We are concerned only with Richmond Hospital's "failure to tender medical care." There is no evidence in the record that the Hospital had any knowledge of Waldren's condition until June 27, 1980, fourteen days after she entered the Randolph County Hospital on her personal physician's advice.
The majority rule is set forth in 2 Larson, Workmen's Compensation Law § 61.12(c) (1981) as follows:
"[I]t is generally held that the employee should... not incur medical expense without first giving the employer a reasonable opportunity to furnish such services, and if he does so, the employee will be liable for that expense himself. The mere fact that claimant has more faith in his family doctor, or lacks confidence in the employer's doctor, is not enough to change the rule."
Before June 27, 1980, the Hospital was not given the opportunity to furnish medical aid because it had no knowledge of a need therefor. There can be no failure to provide within the meaning of the statute without knowledge of need.

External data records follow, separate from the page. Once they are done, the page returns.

Lemma m_bounds : 0 <= m < 32 /\ 0 < 2 ^ m.
Proof. destruct (sh_bounds env Henv) as [? ?]. lia. Qed.
Lemma columns_whole : env.(ee_w_mincb) = PW / 2 ^ m /\ PW = PW / 2 ^ m * 2 ^ m /\ PH = PH / 2 ^ m * 2 ^ m.
Proof.
  destruct m_bounds as [H1 H2]. destruct Hconf as (_ & Hw & Hh). rewrite (eo_w _ Henv), Z.shiftr_div_pow2 by lia.
  pose proof (Z.div_mod PW (2 ^ m)). pose proof (Z.div_mod PH (2 ^ m)). rewrite Hw, Hh in *. split_and!; [|lia..].
  replace (PW + 2 ^ m - 1) with (2 ^ m - 1 + PW / 2 ^ m * 2 ^ m) by lia. rewrite Z.div_add, Z.div_small by lia. lia.
Qed.
Lemma cell_inj x y mx my : 0 <= x < PW -> 0 <= y -> 0 <= mx < env.(ee_w_mincb) -> 0 <= my ->
  cell x y = Z.to_nat (my * env.(ee_w_mincb) + mx) -> mx = x / 2 ^ m /\ my = y / 2 ^ m.
Proof.
  destruct m_bounds as [H1 H2]. destruct columns_whole as (Ew & EW & _). intros Hx Hy Hmx Hmy E. unfold cell in E.
  set (w := ee_w_mincb env) in *. assert (0 <= x / 2 ^ m) by (apply Z.div_pos; lia). assert (0 <= y / 2 ^ m) by (apply Z.div_pos; lia).
  assert (x / 2 ^ m < w) by (apply Z.div_lt_upper_bound; lia).
  apply Z2Nat.inj in E; [|nia..]. destruct (Z.div_mod_unique w (y / 2 ^ m) my (x / 2 ^ m) mx); lia.
Qed.
Lemma nb_depth_cell depth x y : grid_ok env depth -> 0 <= x < PW -> 0 <= y < PH -> nb_depth env depth x y = depth !! cell x y.
Proof.
  intros Hg Hx Hy. pose proof (eo_sps _ Henv) as []. destruct m_bounds as [H1 H2]. unfold nb_depth, rd8, cell.
  rewrite (to_u32_id x), (to_u32_id y) by ints.
  destruct (grid_index env Henv depth (Z.shiftr x m) (Z.shiftr y m)) as [-> _]; [done| | |].
  - rewrite (eo_w _ Henv). apply (floor_lt_ceil env Henv); lia.
  - apply (floor_lt_ceil env Henv); lia.
  - by rewrite !Z.shiftr_div_pow2 by lia.
Qed.

(** A unit that fits marks its cells and no other point's. *)
Lemma mark_depth_cells depth x y n d depth' :
  grid_ok env depth -> m <= n <= 6 -> 0 <= x -> 0 <= y -> x + 2 ^ n <= PW -> y + 2 ^ n <= PH -> x mod 2 ^ n = 0 -> y mod 2 ^ n = 0 ->
  mark_depth env depth x y (2 ^ n) d = Some depth' ->
  (forall px py, square n x y px py -> depth' !! cell px py = Some d) /\
  (forall px py, 0 <= px < PW -> 0 <= py < PH -> ~ square n x y px py -> depth' !! cell px py = depth !! cell px py).
Proof.
  intros Hg Hn Hx Hy Hxw Hyh Ax Ay E. destruct m_bounds as [Hm Hp]. pose proof (eo_sps _ Henv) as [].
  destruct (aligned_add m n x) as [Ax0 Ax1]; [lia|done|]. destruct (aligned_add m n y) as [Ay0 Ay1]; [lia|done|].
  destruct columns_whole as (Ew & EW & EH). pose proof (Z.pow_pos_nonneg 2 n ltac:(lia) ltac:(lia)) as Hpn.
  assert (Hsp : forall a, 0 <= a -> a + 2 ^ n <= 8192 -> a mod 2 ^ m = 0 -> (a + 2 ^ n) mod 2 ^ m = 0 ->
    cb_span m a (a + 2 ^ n) = seqZ (a / 2 ^ m) ((a + 2 ^ n) / 2 ^ m - a / 2 ^ m)).
  { intros a Ha Hb A0 A1. unfold cb_span. rewrite Z.shiftl_mul_pow2, Z.mul_1_l, to_u32_id, !Z.shiftr_div_pow2; try lia.
    - do 2 f_equal. pose proof (Z.div_mod (a + 2 ^ n) (2 ^ m)) as Ed. rewrite A1 in Ed.
      replace (a + 2 ^ n + 2 ^ m - 1) with (2 ^ m - 1 + (a + 2 ^ n) / 2 ^ m * 2 ^ m) by lia. rewrite Z.div_add, Z.div_small by lia. lia.
    - pose proof (sh_bounds env Henv) as [_ ?]. ints. }
  unfold mark_depth in E. rewrite !to_u32_id, !Z.min_l, !Hsp in E by (ints || lia || done).
  set (S := fun my mx i => i = Z.to_nat (to_u32 (to_u32 (my * ee_w_mincb env) + mx))).
  apply (writes_foldM (fun my i => exists mx, mx ∈ seqZ (x / 2 ^ m) ((x + 2 ^ n) / 2 ^ m - x / 2 ^ m) /\ S my mx i) _ d) in E.
  2:{ intros my a b _ Eb. apply (writes_foldM (S my) _ d) in Eb; [exact Eb|]. intros mx u v _ Ev. by apply wr8_writes in Ev. }
  destruct E as (E1 & _ & E3).
  assert (Hidx : forall mx my, x / 2 ^ m <= mx < (x + 2 ^ n) / 2 ^ m -> y / 2 ^ m <= my < (y + 2 ^ n) / 2 ^ m ->
    to_u32 (to_u32 (my * ee_w_mincb env) + mx) = my * ee_w_mincb env + mx /\ 0 <= mx < ee_w_mincb env /\ 0 <= my).
  { intros mx my Hmx Hmy. assert (0 <= x / 2 ^ m) by (apply Z.div_pos; lia). assert (0 <= y / 2 ^ m) by (apply Z.div_pos; lia).
    assert ((x + 2 ^ n) / 2 ^ m <= PW / 2 ^ m) by (apply Z.div_le_mono; lia). assert ((y + 2 ^ n) / 2 ^ m <= PH / 2 ^ m) by (apply Z.div_le_mono; lia).
    split; [|lia]. apply (grid_index env Henv depth); [done|lia|]. rewrite Z.shiftr_div_pow2 by lia.
    replace (PH + 2 ^ m - 1) with (2 ^ m - 1 + PH / 2 ^ m * 2 ^ m) by lia. rewrite Z.div_add, (Z.div_small (2 ^ m - 1)) by lia. lia. }
  split.
  - intros px py [Sx Sy]. apply (aligned_range (2 ^ m)) in Sx; [|done..]. apply (aligned_range (2 ^ m)) in Sy; [|done..].
    apply E1. exists (py / 2 ^ m). split; [apply elem_of_seqZ; lia|]. exists (px / 2 ^ m). split; [apply elem_of_seqZ; lia|].
    unfold S. by destruct (Hidx (px / 2 ^ m) (py / 2 ^ m) Sx Sy) as (-> & _).
  - intros px py Hpx Hpy Hsq. apply E3. intros (my & Hmy%elem_of_seqZ & mx & Hmx%elem_of_seqZ & Ei). unfold S in Ei.
    destruct (Hidx mx my) as (Eu & Hw & Hh); [lia..|]. rewrite Eu in Ei. apply cell_inj in Ei as [-> ->]; [|lia..].
    apply Hsq. split; (apply (aligned_range (2 ^ m)); [done..|lia]).
Qed.

(** The decoded units against the encoder's grid. *)
Record Units (cus : list Cu) (depth : list Z) : Prop := {
  un_grid : grid_ok env depth;
  un_depth : forall u x y, u ∈ cus -> in_cu u x y = true -> depth !! cell x y = Some u.(cu_depth);
  un_skip : forall u, u ∈ cus -> u.(cu_skip_flag) = 1;
  un_avail : forall x y, covered cus x y -> nb_avail env x y = true;
  un_once : forall i j u v x y, cus !! i = Some u -> cus !! j = Some v -> in_cu u x y = true -> in_cu v x y = true -> i = j
}.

We do not hold that in all instances an employee must give prior notification to the employer before seeking private medical care. Cf. I.C. 22-3-3-1 ("No lack of knowledge by the employer [of an injury] ... shall bar compensation, unless the employer shall show that he is prejudiced... ."). Our holding is a narrow one: when the employer has no knowledge of the need for medical services and no opportunity to tender the medical services and when no emergency or other good cause is shown, he cannot be held liable for them.
Waldren's claim for medical expenses must be severed. Her claim is remanded to the Industrial Board for a determination of the medical expenses incurred within a reasonable time after Richmond Hospital was notified of the need for such services. Waldren will be entitled to an award for that amount only. In all other respects, the award of the Industrial Board is affirmed.
BUCHANAN, C.J., and SHIELDS, J., concur.
NOTES
[1] On February 22, 1980, Waldren and Richmond Hospital entered into an agreement, approved by the Industrial Board, for payments for temporary total disability for a period of seventeen weeks from June 18, 1979 through October 15, 1979.
[2] No issue is presented in this appeal with respect to the determination that Waldren's temporary total disability "reoccurred" on July 11, 1980.